Problem to solve
Set down, exactly, every line from the top of the listing through the one holding "the initial load)".

Recorded data

(** * The portfolio client: state, data loading, views and the admin console

    A shallow embedding of [frontend/src/App.js]: the public [App] component
    (section router, category filter, the two modals, the contact form and
    the initial load) and the [AdminPanel] component (its own load, the
    settings update and the per-item delete).

    React state is a record, one field per [useState] slot, and every
    [setX] is a function that replaces that one field.  An event handler is
    a computation in a small state-and-exception monad over the component
    state together with what the handler does to the outside: the requests
    it issues, what it writes to the console, the alerts it raises and the
    timeouts it arms.  What the network answers is an input of the handler. *)

From Stdlib Require Import ZArith String.
From stdpp Require Import base strings list gmap.

Local Open Scope string_scope.
Local Open Scope Z_scope.

(** ** Data model *)

Record Project := {
  project_id : string;
  project_title : string;
  project_description : string;
  project_category : string;
  project_image_url : string;
  software_used : list string;
  gallery_images : option (list string)
}.

Record BlogPost := {
  post_id : string;
  post_title : string;
  excerpt : string;
  content : string;
  post_category : string;
  post_image_url : string;
  read_time : Z;
  tags : list string
}.

Record Testimonial := {
  testimonial_id : string;
  testimonial_name : string;
  role : string;
  company : string;
  testimonial_content : string;
  testimonial_image_url : string;
  rating : Z
}.

(** The settings object is used as a map from field names to values; it
    starts as the empty object [{}]. *)
Inductive SettingsValue :=
  | SText (s : string)
  | SLinks (links : list (string * string)).

Abbreviation Settings := (gmap string SettingsValue).

Record ContactForm := {
  name : string;
  email : string;
  message : string
}.

Definition emptyContactForm : ContactForm :=
  {| name := ""; email := ""; message := "" |}.

(** ** Requests and responses *)

Definition BACKEND_URL : string := "http://localhost:8001".

Inductive Method := GET | POST | PUT | DELETE.

Inductive Payload :=
  | NoBody
  | ContactBody (c : ContactForm)
  | SettingsBody (s : Settings).

Record Request := {
  method : Method;
  url : string;
  body : Payload
}.

Definition get_request (path : string) : Request :=
  {| method := GET; url := BACKEND_URL ++ path; body := NoBody |}.

(** A response carries its status and what [response.json()] would give:
    [None] when the body is not JSON, in which case [json()] rejects.  A
    body that parses is taken at the shape the data model gives the
    endpoint, whatever the status. *)
Record Response (T : Type) := {
  status : Z;
  json_body : option T
}.
Arguments status {T} _.
Arguments json_body {T} _.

Answer to this task
(** * The portfolio client: state, data loading, views and the admin console

    A shallow embedding of [frontend/src/App.js]: the public [App] component
    (section router, category filter, the two modals, the contact form and
    the initial load) and the [AdminPanel] component (its own load, the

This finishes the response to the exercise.